De adolescente lo perseguía, lo acariciaba, lo anhelaba. Guardaba recortes de lo que más me conmovía.
Pronto esos recuerdos se me volvían amarillentos y frágiles entre las cosas que más me gustaban: una canción de Pablo, un texto de Cortázar, los versos de Silvio, alguna idea loca y cursi de muchacha romántica de 15 años...
Después, ya con la ilusión de llegar a la Universidad en la única especialidad que me gustaba, lo hojeaba detenidamente para que se me «pegara todo lo que se pudiera», entre el placer y el temor por las pruebas de aptitud.

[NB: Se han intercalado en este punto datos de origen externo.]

(** X13: a [StandGATX] built with a hidden width [nhid] that is not a
    multiple of its four heads never returns from [forward], whatever the
    depth and the input. *)
Theorem StandGATX_hidden_width rnd nfeat nhid nclass p nlayer m mode x adj ew g :
  nhid mod 4 <> 0 ->
  StandGATX.init rnd nfeat nhid nclass p nlayer = Ok m ->
  is_ok (fst (StandGATX.forward x adj ew (StandGATX.train mode m, g))) = false.
Proof.
  intros Hm Hi. apply StandGATX_init_ok in Hi as (c1 & c2 & cx & Hc1 & Hc2 & Hcx & ->).
  destruct (GATConv_new_facts _ _ _ _ _ _ _ mode Hc1) as (_ & _ & Hh1 & Ho1 & Hcat1 & _).
  destruct (GATConv_new_facts _ _ _ _ _ _ _ mode Hc2) as (_ & Hin2 & _).
  unfold StandGATX.forward. apply bind_not_ok.
  unfold StandGATX.forward_locals. rewrite bind_run. cbn [get_self fst snd].
  rewrite bind_run.
  destruct (zoom StandGATX.conv1 _ _ _) as [[[x1 e1]|e] [m1 g1]] eqn:Hz; [|reflexivity].
  apply zoom_inv in Hz as (c1' & Hc & Hm1). cbn [fst snd] in Hc, Hm1.
  apply call_conv_shape in Hc as [n Hn].
  cbn [StandGATX.conv1 StandGATX.train] in Hn. rewrite Hcat1, Hh1, Ho1 in Hn.
  assert (Hne : 4 * (nhid / 4) <> nhid) by (apply not_multiple; [lia|assumption]).
  rewrite bind_run. subst m1.
  cbn [StandGATX.convx StandGATX.train StandGATX.set_conv1].
  rewrite length_map.
  destruct Hcx as [|i c idx cx2 Hci Hrest].
  - cbn [length seq StandGATX.middle_layers]. cbn [mret M_ret ret]. rewrite bind_run.
    destruct (F_dropout_tensor _ _ _ _) as [[x2|e] [m2 g2]] eqn:Hd; [|reflexivity].
    apply F_dropout_tensor_ok in Hd as (Hs2 & Hm2 & _).
    cbn [fst snd F_relu shape] in Hs2, Hm2. subst m2.
    unfold zoom. cbn [fst snd StandGATX.conv2 StandGATX.set_conv1 StandGATX.train].
    width_mismatch n (4 * (nhid / 4)); [rewrite Hs2; exact Hn| |reflexivity].
    rewrite Hin2. exact Hne.
  - destruct (GATConv_new_facts _ _ _ _ _ _ _ mode Hci) as (_ & Hinx & _).
    cbn [length seq StandGATX.middle_layers]. rewrite bind_run. cbn [get_self fst snd].
    rewrite bind_run.
    destruct (F_dropout_tensor _ _ _ _) as [[x2|e] [m2 g2]] eqn:Hd; [|reflexivity].
    apply F_dropout_tensor_ok in Hd as (Hs2 & Hm2 & _).
    cbn [fst snd F_relu shape] in Hs2, Hm2. subst m2.
    rewrite bind_run. unfold zoom at 1.
    cbn [fst snd StandGATX.convx StandGATX.set_conv1 StandGATX.train map nth].
    width_mismatch n (4 * (nhid / 4)); [rewrite Hs2; exact Hn| |reflexivity].
    rewrite Hinx. exact Hne.
Qed.

Lemma StandGATX_hidden_width_witness :
  is_ok (fst (StandGATX.forward path_tensor path_edges None
                (StandGATX.train false
                   (returned (StandGATX.init glorot_ones 3 6 2 0%Q 3) eq_refl), rng_keep)))
  = false.
Proof.
  apply (StandGATX_hidden_width glorot_ones 3 6 2 0%Q 3 _ false path_tensor path_edges None
           rng_keep).
  - cbn. lia.
  - reflexivity.
Defined.

Lemma Forall2_in_r {A B} (P : A -> B -> Prop) l l' b :
  Forall2 P l l' -> In b l' -> exists a, P a b.
Proof.
  induction 1 as [|a b' l l' Hab _ IH]; [contradiction|].
  intros [<-|Hin]; [eauto|apply IH; exact Hin].
Qed.

Lemma middle_layers_return nhid N : forall positions self x e g,
  nhid <> 0 ->
  Forall (fun i => i < length (StandGATX.convx self)) positions ->
  Forall (hidden_layer nhid) (StandGATX.convx self) ->
  shape x = [N; nhid] ->
  in_bounds N e ->
  Qle_bool 0 (StandGATX.dropout_p self) && Qle_bool (StandGATX.dropout_p self) 1 = true ->
  exists x' e' s',
    StandGATX.middle_layers positions x (EdgeIndex e) (self, g)
    = (Ok (x', EdgeIndex e'), s')
    /\ shape x' = [N; nhid]
    /\ in_bounds N e'
    /\ StandGATX.conv2 (fst s') = StandGATX.conv2 self.
Proof.
  induction positions as [|i rest IH]; intros self x e g Hnz Hpos Hlayers Hs Hb Hp.
  - exists x, e, (self, g). cbn. auto.
  - inversion Hpos as [|? ? Hi Hrest]; subst.
    cbn [StandGATX.middle_layers]. rewrite bind_run. cbn [get_self fst snd].
    rewrite bind_run.
    destruct (F_dropout_tensor_returns x (StandGATX.dropout_p self)
                (StandGATX.training self) self g Hp) as (x2 & g2 & Hd & Hs2).
    rewrite Hd. rewrite bind_run.
    set (c := nth i (StandGATX.convx self) (StandGATX.conv1 self)).
    assert (Hc : hidden_layer nhid c).
    { rewrite List.Forall_forall in Hlayers. apply Hlayers. apply nth_In. exact Hi. }
    destruct Hc as (Hwf & Hin & Hhc & Hcat & Hpc).
    destruct (call_conv_returns c x2 N e (StandGATX.is_add_self_loops self) g2 Hwf)
      as (x3 & g3 & e3 & Hcall & Hs3 & Hb3);
      [rewrite Hhc; exact Hnz|rewrite Hs2, Hin; exact Hs|exact Hb|exact Hpc|].
    erewrite zoom_run by exact Hcall. cbn [fst snd].
    rewrite Hcat, Hhc in Hs3.
    destruct (IH (StandGATX.set_convx i (set_alpha c None) self) (F_relu x3) e3 g3)
      as (x' & e' & s' & Hrun & Hs' & Hb' & Hc2); try assumption.
    + cbn [StandGATX.convx StandGATX.set_convx]. rewrite length_insert. exact Hrest.
    + cbn [StandGATX.convx StandGATX.set_convx]. apply Forall_insert; [exact Hlayers|].
      exact (conj Hwf (conj Hin (conj Hhc (conj Hcat Hpc)))).
    + exists x', e', s'. rewrite Hrun. auto.
Qed.

(** X14: a [StandGATX] of any depth whose hidden width is a positive
    multiple of four, with at least one class and a dropout probability in
    [0, 1], is constructed and returns from [forward] without
    [edge_weight] on every [N x nfeat] feature matrix and edge list over
    the nodes below [N], in either mode, with an [N x nclass] output. *)
Theorem StandGATX_returns rnd nfeat k nclass p nlayer mode x N ei g :
  0 < k -> 0 < nclass ->
  shape x = [N; nfeat] ->
  in_bounds N ei ->
  Qle_bool 0 p && Qle_bool p 1 = true ->
  exists m,
    StandGATX.init rnd nfeat (4 * k) nclass p nlayer = Ok m
    /\ exists out s',
         StandGATX.forward x (EdgeIndex ei) None (StandGATX.train mode m, g)
         = (Ok out, s')
         /\ shape out = [N; nclass].
Proof.
  intros Hk Hc Hs Hb Hp.
  assert (Hdiv : 4 * k / 4 = k) by (rewrite Nat.mul_comm; apply Nat.div_mul; lia).
  destruct (GATConv_new_returns rnd 0 nfeat (4 * k / 4) 4 true) as [c1 Hc1];
    [rewrite Hdiv; lia|lia|].
  destruct (GATConv_new_returns rnd 4 (4 * k) nclass 1 true) as [c2 Hc2]; [lia|lia|].
  destruct (mapM_Result_returns
              (fun i => GATConv_new rnd (8 + 4 * i) (4 * k) (4 * k / 4) 4 true)
              (seq 0 (Z.to_nat (nlayer - 2)))) as [cx Hcx].
  { apply List.Forall_forall. intros i _. apply GATConv_new_returns; rewrite Hdiv; lia. }
  eexists. split.
  { unfold StandGATX.init. rewrite Hc1, Hc2. cbn [mbind Result_bind].
    rewrite Hcx. reflexivity. }
  apply mapM_Result_ok in Hcx.
  set (self := StandGATX.train mode _).
  unfold StandGATX.forward. rewrite bind_run.
  unfold StandGATX.forward_locals. rewrite bind_run. cbn [get_self fst snd].
  rewrite bind_run.
  destruct (new_layer_returns rnd 0 nfeat (4 * k / 4) 4 true c1 mode x N ei true g Hc1)
    as (x1 & c1' & g1 & e1 & Hr1 & Hs1 & Hb1); [rewrite Hdiv; lia|assumption|assumption|].
  erewrite zoom_run by exact Hr1. cbn [fst snd].
  rewrite bind_run.
  destruct (middle_layers_return (4 * k) N
              (seq 0 (length (StandGATX.convx self)))
              (StandGATX.set_conv1 c1' self) (F_relu x1) e1 g1)
    as (x2 & e2 & [m2 g2] & Hmid & Hs2 & Hb2 & Hconv2); try assumption.
  - lia.
  - apply List.Forall_forall. intros i Hi. apply in_seq in Hi.
    cbn [StandGATX.convx StandGATX.set_conv1]. lia.
  - cbn [StandGATX.convx StandGATX.set_conv1 StandGATX.train self].
    apply List.Forall_forall. intros c Hin.
    apply in_map_iff in Hin as (c0 & <- & Hin).
    destruct (Forall2_in_r _ _ _ _ Hcx Hin) as (i & Hi).
    destruct (GATConv_new_facts _ _ _ _ _ _ _ mode Hi) as (Hwf & Hin' & Hh & Ho & Hcat & Hd).
    repeat split; try assumption.
    + apply Hwf.
    + apply Hwf.
    + rewrite Hh, Ho, Hdiv. reflexivity.
    + rewrite Hd. reflexivity.
  - cbn [F_relu shape]. rewrite Hs1, Hdiv. reflexivity.
  - rewrite Hmid. cbn [fst snd] in Hconv2.
    rewrite bind_run.
    destruct (F_dropout_tensor_returns x2 p mode m2 g2 Hp) as (x3 & g3 & Hd & Hs3).
    cbn [StandGATX.dropout_p StandGATX.training StandGATX.train self].
    rewrite Hd.
    destruct (new_layer_returns rnd 4 (4 * k) nclass 1 true c2 mode x3 N e2 true g3 Hc2)
      as (x4 & c4 & g4 & e4 & Hr4 & Hs4 & Hb4); [lia|congruence|assumption|].
    unfold zoom. cbn [fst snd]. rewrite Hconv2.
    cbn [StandGATX.conv2 StandGATX.set_conv1 StandGATX.train self
         StandGATX.is_add_self_loops].
    rewrite Hr4. eexists _, _. split; [reflexivity|].
    rewrite Hs4, Nat.mul_1_l. reflexivity.
Qed.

Así fue creciendo el amor, entre tropiezo, pausa, brinco y brinco en los camiones de Santiago a Puerto Padre o viceversa, mientras los cinco años en la Universidad se iban esfumando. Creciendo lento... y sin pausa.
Soñando de lejos. Porque una muchacha enamorada desde un lugar tan lejano de donde «se hace la magia» –creía entonces yo– no puede sospechar que un día, así, sin esperarlo, alguien te pida que te pruebes el zapato, y el zapato te sirva.
Gracias, #JuventudRebelde, por ser mi sueño cumplido.